According to the Institute for Energy Research, consumers can thank fracking for putting a lot of money back in their pockets:
…a new study has found that hydraulic fracturing and horizontal drilling applied to shale oil formations saved consumers between $63 and $248 billion in 2013 (and a cumulative savings between $165 and $624 billion.) Without these technologies, international crude oil prices would have averaged $122 to $150 per barrel– $12 to $40 a barrel more or between $0.29 and $0.94 per gallon more on gasoline and other refined products. President Obama’s insistence that “we can’t just drill our way to lower gas prices” has been proven dead wrong.
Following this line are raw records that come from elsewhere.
Lemma two_digits_inj a b a' b' n :
  two_digits a b = Some n -> two_digits a' b' = Some n -> a = a' /\ b = b'.
Proof.
  intros H H'.
  apply two_digits_inv in H as (x & y & Hx & Hy & E).
  apply two_digits_inv in H' as (x' & y' & Hx' & Hy' & E').
  pose proof (digit_range _ _ Hx). pose proof (digit_range _ _ Hy).
  pose proof (digit_range _ _ Hx'). pose proof (digit_range _ _ Hy').
  assert (x = x') by lia. assert (y = y') by lia. subst x' y'.
  split; eapply digit_inj; eauto.
Qed.

Lemma four_digits_inj a b c d a' b' c' d' n :
  four_digits a b c d = Some n -> four_digits a' b' c' d' = Some n ->
  a = a' /\ b = b' /\ c = c' /\ d = d'.
Proof.
  unfold four_digits.
  destruct (two_digits a b) as [x|] eqn:E1; [|discriminate].
  destruct (two_digits c d) as [y|] eqn:E2; [|discriminate].
  destruct (two_digits a' b') as [x'|] eqn:E1'; [|discriminate].
  destruct (two_digits c' d') as [y'|] eqn:E2'; [|discriminate].
  intros H H'.
  pose proof (two_digits_range _ _ _ E1). pose proof (two_digits_range _ _ _ E2).
  pose proof (two_digits_range _ _ _ E1'). pose proof (two_digits_range _ _ _ E2').
  assert (n = 100 * x + y) by congruence.
  assert (n = 100 * x' + y') by congruence.
  assert (x = x') by lia. assert (y = y') by lia. subst x' y'.
  destruct (two_digits_inj _ _ _ _ _ E1 E1').
  destruct (two_digits_inj _ _ _ _ _ E2 E2'). auto.
Qed.

(** A calendar date has one spelling. *)
Lemma parseDateOnly_inj s s' c :
  parseDateOnly s = Some c -> parseDateOnly s' = Some c -> s = s'.
Proof.
  unfold parseDateOnly.
  destruct s as [|y1 [|y2 [|y3 [|y4 [|h1 [|m1 [|m2 [|h2 [|d1 [|d2 [|]]]]]]]]]]];
    try discriminate.
  destruct s' as [|z1 [|z2 [|z3 [|z4 [|k1 [|n1 [|n2 [|k2 [|e1 [|e2 [|]]]]]]]]]]];
    try discriminate.
  destruct (Ascii.eqb_spec h1 "-"); [|discriminate].
  destruct (Ascii.eqb_spec h2 "-"); [|discriminate].
  destruct (Ascii.eqb_spec k1 "-"); [|discriminate].
  destruct (Ascii.eqb_spec k2 "-"); [|discriminate].
  cbn [andb].
  destruct (four_digits y1 y2 y3 y4) as [y|] eqn:Ey; [|discriminate].
  destruct (two_digits m1 m2) as [m|] eqn:Em; [|discriminate].
  destruct (two_digits d1 d2) as [d|] eqn:Ed; [|discriminate].
  destruct (valid_date (y, m, d)); [|discriminate].
  intros H.
  destruct (four_digits z1 z2 z3 z4) as [y'|] eqn:Ey'; [|discriminate].
  destruct (two_digits n1 n2) as [m'|] eqn:Em'; [|discriminate].
  destruct (two_digits e1 e2) as [d'|] eqn:Ed'; [|discriminate].
  destruct (valid_date (y', m', d')); [|discriminate].
  intros H'. assert (E : (y, m, d) = (y', m', d')) by congruence.
  injection E as <- <- <-.
  destruct (four_digits_inj _ _ _ _ _ _ _ _ _ Ey Ey') as (-> & -> & -> & ->).
  destruct (two_digits_inj _ _ _ _ _ Em Em') as (-> & ->).
  destruct (two_digits_inj _ _ _ _ _ Ed Ed') as (-> & ->).
  subst. reflexivity.
Qed.

Lemma cal_le_antisym a b : cal_le a b -> cal_le b a -> a = b.
Proof.
  destruct a as [[y1 m1] d1], b as [[y2 m2] d2]. unfold cal_le.
  intros H1 H2. assert (y1 = y2) by lia. assert (m1 = m2) by lia.
  assert (d1 = d2) by lia. subst. reflexivity.
Qed.

Lemma cal_le_refl a : cal_le a a.
Proof. destruct a as [[y m] d]. unfold cal_le. lia. Qed.

Lemma date_or_truthy v d : truthy v = true -> Db.date_or v d = v.
Proof. intros H. unfold Db.date_or. rewrite H. reflexivity. Qed.

Lemma date_or_falsy v d :
  truthy v = false -> truthy (Some d) = true -> Db.date_or v d = Some d.
Proof. intros H H'. unfold Db.date_or. rewrite H, H'. reflexivity. Qed.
The U.S. energy renaissance has been driven by innovations in horizontal drilling and hydraulic fracturing. About 48 percent of U.S. oil, condensate and natural gas liquids production in 2013 came from shale formations produced using these technologies—up from 11 percent of U.S. production in 2008. Total production of these fuels from shale oil formations in 2013 was 4.78 million barrels per day. Nearly every barrel of new U.S. oil production is attributable to the use of horizontal drilling and hydraulic fracturing technologies.
The evidence is clear that fracking is creating jobs around the country. Now this new study shows just how much consumers are benefiting from it, too.
Energy Citizens have been steadfast supporters of fracking, even in the face of intense pressure to shut it down. We need to keep up the good work to ensure that fracking remains a viable way to access our nation’s abundant energy resources. If we do, consumers will be seeing the benefits for decades to come.